A basic hyperbolic tree. Nodes in focus are placed in the center and given more room, while out-of-focus nodes are compressed near the boundaries.
Focusing on a different node brings it and its children to the center of the disk, while uninteresting portions of the tree are compressed.

Displaying hierarchical data as a tree suffers from visual clutter as the number of nodes per level can grow exponentially. For a simple binary tree, the maximum number of nodes at a level n is 2n, while the number of nodes for larger trees grows much more quickly. Drawing the tree as a node-link diagram thus requires exponential amounts of space to be displayed.

One approach is to use a hyperbolic tree, first introduced by Lamping et al.[1] Hyperbolic trees employ hyperbolic space, which intrinsically has "more room" than Euclidean space. For instance, linearly increasing the radius of a circle in Euclidean space increases its circumference linearly, while the same circle in hyperbolic space would have its circumference increase exponentially. Exploiting this property allows laying out the tree in hyperbolic space in an uncluttered manner: placing a node far enough from its parent gives the node almost the same amount of space as its parent for laying out its own children.

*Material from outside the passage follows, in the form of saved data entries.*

(** What itrunc() does: exactly the blocks of the file are free afterwards,
    the inode is empty, in the cache and on the disk. *)
Lemma wp_itrunc s (Q : unit -> fs -> Prop) : At ic g v s -> 0 <= inum i < sb_ninodes g ->
  (forall s' f1 l' i', i' = set_isize 0 (set_iaddrs (repeat 0 13) i) -> freed (vb v) (slots_in 0 141) f1 -> map_blocks (vl v) l' ->
     At (aset ic ip i') g (mk_view (put_inode g (inum i) (dinode_of i') f1) [] (vlog (IBLOCK (inum i) g) l')) s' -> Q tt s') ->
  wp (itrunc ip) s Q.
Proof.
  intros A Hn HQ. unfold itrunc. change NDIRECT with 12 at 1. apply wp_bind. eapply wp_trunc_direct; [exact A|]. intros s1 f1 l1 ad1 A1 F1 M1 C1.
  apply wp_bind. eapply wp_figet; [exact A1|]. rewrite aget_aset_eq by done. unfold id. cbn [iaddrs idev set_iaddrs]. rewrite Hdev.
  replace (aget 0 ad1 NDIRECT) with a12 by (by rewrite (cl_get _ _ C1)). apply wp_bind. eapply wp_trunc_indirect; [exact A1|done|done|done|].
  intros s2 f2 l2 A2 F2 M2. apply wp_bind. eapply wp_fiset; [exact A2|]. rewrite aget_aset_eq, aset_aset by done. intros s3 A3.
  set (i' := set_isize 0 (set_iaddrs (repeat 0 13) i)) in *. assert (Ei : aget no_inode (aset ic ip i') ip = i') by (by apply aget_aset_eq).
  eapply (wp_iupdate g G ip); [exact A3|by rewrite Ei|by rewrite Ei|done|eapply map_room_room; [exact HR|done|rewrite Hh; cbn; lia|lia]|].
  rewrite Ei. cbn [vb vl]. intros s4 A4. eapply (HQ s4 f2 l2 i'); [done|done|done|exact A4].
Qed.
End Loops.
End Trunc.
(* ===== verification/FsRefs.v ===== *)
(** What the routines of fs.c do to the reference counts of the inode cache,
    whatever is on the disk. *)

From Stdlib Require Import ZArith Lia.
From stdpp Require Import base gmap strings numbers list.
From S2P Require Import Prelude Kstring Bio Log Fs.

Open Scope Z_scope.
Open Scope kern_scope.

Create HintDb quiet.

(** One reference, to q. *)
Definition one (ip q : Z) : Z := if q =? ip then 1 else 0.
(** The reference that a pointer stands for; -1 is null. *)
Definition ref_of (ip q : Z) : Z := if ip =? -1 then 0 else one ip q.

Lemma ref_of_null : ref_of (-1) = fun _ => 0.
Proof. done. Qed.

Lemma ref_of_some ip q : 0 <= ip -> ref_of ip q = one ip q.
Proof. intros Hip. unfold ref_of. by replace (ip =? -1) with false by lia. Qed.

Section Refs.
Context {B : Type} `{Blocks B}.
Context (pid : Z) (devread : Z -> option (Z -> Z -> M (fs (B := B)) (Z * list Z))) (devwrite : Z -> option (Z -> list Z -> Z -> M (fs (B := B)) Z)).
Abbreviation fs := (@fs B).
Implicit Types s : fs.

(** The counts have changed by d. *)
Record moves (d : Z -> Z) (s s' : fs) : Prop := {
  mv_len : length (icache s') = length (icache s);
  mv_ref : forall q, 0 <= q < Z.of_nat (length (icache s)) -> iref (the_inode q s') = iref (the_inode q s) + d q;
}.

Abbreviation still := (moves (fun _ => 0)).

Lemma moves_refl s : still s s.
Proof. constructor; [done|]. intros; lia. Qed.

Lemma moves_trans d d' s1 s2 s3 : moves d s1 s2 -> moves d' s2 s3 -> moves (fun q => d q + d' q) s1 s3.
Proof. intros [L1 R1] [L2 R2]. constructor; [congruence|]. intros q Hq. rewrite R2, R1 by (rewrite ?L1; done). lia. Qed.

Lemma moves_ext d d' s s' : moves d s s' -> (forall q, d q = d' q) -> moves d' s s'.
Proof. intros [L R] E. constructor; [done|]. intros q Hq. rewrite R by done. by rewrite E. Qed.

(** A routine that changes no count. *)
Definition quiet {A} (m : M fs A) : Prop := forall s, wlp m s (fun _ s' => still s s').

Lemma quiet_bind {A C} (m : M fs A) (k : A -> M fs C) : quiet m -> (forall a, quiet (k a)) -> quiet (bind m k).
Proof.
  intros Hm Hk s. apply wlp_bind. eapply wlp_mono; [apply Hm|]. intros a s1 M1. eapply wlp_mono; [apply Hk|]. intros b s2 M2.
  eapply moves_ext; [exact (moves_trans _ _ _ _ _ M1 M2)|]. done.
Qed.
Lemma quiet_ret {A} (a : A) : quiet (ret a).
Proof. intros s. apply wlp_ret, moves_refl. Qed.
Lemma quiet_gets {A} (f : fs -> A) : quiet (gets f).
Proof. intros s. apply wlp_gets, moves_refl. Qed.
Lemma quiet_panic {A} msg : quiet (panic msg : M fs A).
Proof. done. Qed.
Lemma quiet_undef {A} msg : quiet (undef msg : M fs A).
Proof. done. Qed.
Lemma quiet_blocked {A} : quiet (blocked : M fs A).
Proof. done. Qed.
Lemma quiet_require b w : quiet (require b w).
Proof. intros s. apply wlp_require. intros _. apply moves_refl. Qed.
Lemma quiet_when b (m : M fs unit) : quiet m -> quiet (when b m).
Proof. intros Hm s. apply wlp_when; intros _; [apply Hm|apply moves_refl]. Qed.
Lemma quiet_on_blk {A} (m : M B A) : quiet (on_blk m).
Proof. intros s. apply wlp_zoom. apply wlp_any. intros a b. constructor; [done|]. intros q _. unfold the_inode. cbn. lia. Qed.
Lemma quiet_set_sb v : quiet (modify (set_sb v)).
Proof. intros s. apply wlp_modify. constructor; [done|]. intros q _. unfold the_inode. cbn. lia. Qed.

Lemma moves_iset ip f s : 0 <= ip < Z.of_nat (length (icache s)) -> moves (fun q => if q =? ip then iref (f (the_inode ip s)) - iref (the_inode ip s) else 0) s (upd_inode ip f s).
Proof.
  intros Hip. constructor; [cbn; apply length_aset|]. intros q Hq. unfold the_inode at 1. cbn [upd_inode icache set_icache]. rewrite aget_aset by done. rewrite (Z.eqb_sym ip q).
  destruct (Z.eqb_spec q ip) as [->|]; [lia|]. unfold the_inode. lia.
Qed.

Lemma quiet_iset ip f : (forall i, iref (f i) = iref i) -> quiet (iset ip f).
Proof.
  intros Hf s. apply wlp_modify. destruct (decide (0 <= ip < Z.of_nat (length (icache s)))) as [Hip|Hip].
  - eapply moves_ext; [by apply moves_iset|]. intros q. cbn. rewrite Hf. destruct (_ =? _); lia.
  - assert (E : aset (icache s) ip (f (the_inode ip s)) = icache s). { unfold aset. destruct (Z.ltb_spec ip 0); [done|]. apply list_insert_ge. lia. }
    unfold upd_inode. rewrite E. constructor; [done|]. intros q _. unfold the_inode. cbn. lia.
Qed.

Lemma quiet_search {R} n i (body : Z -> M fs (option R)) : (forall k, quiet (body k)) -> quiet (search n i body).
Proof.
  intros Hb s. apply (wlp_search (fun _ s' => still s s')); [apply moves_refl| |done]. intros k s' _ M. eapply wlp_mono; [apply Hb|]. intros r s'' M'.
  assert (HM : still s s'') by (eapply moves_ext; [exact (moves_trans _ _ _ _ _ M M')|done]). by destruct r.
Qed.

Lemma quiet_for_up lo hi (body : Z -> M fs unit) : (forall k, quiet (body k)) -> quiet (for_up lo hi body).
Proof.
  intros Hb s. apply (wlp_for_up (fun _ s' => still s s')); [apply moves_refl| |done]. intros k s' _ M. eapply wlp_mono; [apply Hb|]. intros a s'' M'.
  eapply moves_ext; [exact (moves_trans _ _ _ _ _ M M')|done].
Qed.
End Refs.

#[export] Hint Resolve quiet_ret quiet_gets quiet_panic quiet_undef quiet_blocked quiet_require quiet_on_blk quiet_set_sb : quiet.

(** Routines made of quiet ones are quiet. *)
Ltac quiet_step :=
  match goal with
  | |- quiet (bind _ _) => apply quiet_bind; [|intros ?]
  | |- quiet (when _ _) => apply quiet_when
  | |- quiet (search _ _ _) => apply quiet_search; intros ?
  | |- quiet (for_up _ _ _) => apply quiet_for_up; intros ?
  | |- quiet (iset _ _) => apply quiet_iset; done
  | |- quiet (if ?b then _ else _) => destruct b
  | |- quiet (match ?x with _ => _ end) => destruct x
  | |- quiet (let (_, _) := ?x in _) => destruct x
  | |- quiet _ => solve [eauto with quiet nocore]
  end.
Ltac quiet := cbv zeta; repeat quiet_step.

Section Routines.
Context {B : Type} `{Blocks B}.
Abbreviation fs := (@fs B).
Context (pid : Z) (devread : Z -> option (Z -> Z -> M fs (Z * list Z))) (devwrite : Z -> option (Z -> list Z -> Z -> M fs Z)).
(** Device drivers leave the inode cache alone. *)
Context (Hread : forall n f, devread n = Some f -> forall ip k, quiet (f ip k)) (Hwrite : forall n f, devwrite n = Some f -> forall ip src k, quiet (f ip src k)).
Implicit Types s : fs.

Lemma quiet_iget_ {A} ip (f : inode -> A) : quiet (iget_ ip f : M fs A).
Proof. apply quiet_gets. Qed.
#[local] Hint Resolve quiet_iget_ : quiet.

Displaying a hyperbolic tree commonly utilizes the Poincaré disk model of hyperbolic geometry, though the Klein-Beltrami model can also be used. Both display the entire hyperbolic plane within a unit disk, making the entire tree visible at once. The unit disk gives a fish-eye lens view of the plane, giving more emphasis to nodes which are in focus and displaying nodes further out of focus closer to the boundary of the disk. Traversing the hyperbolic tree requires Möbius transformations of the space, bringing new nodes into focus and moving higher levels of the hierarchy out of view.

Although hyperbolic trees have been patented in the U.S. by Xerox, various Java & JavaScript implementations exist on the web as well as C++ & OpenGL.[2][3][4]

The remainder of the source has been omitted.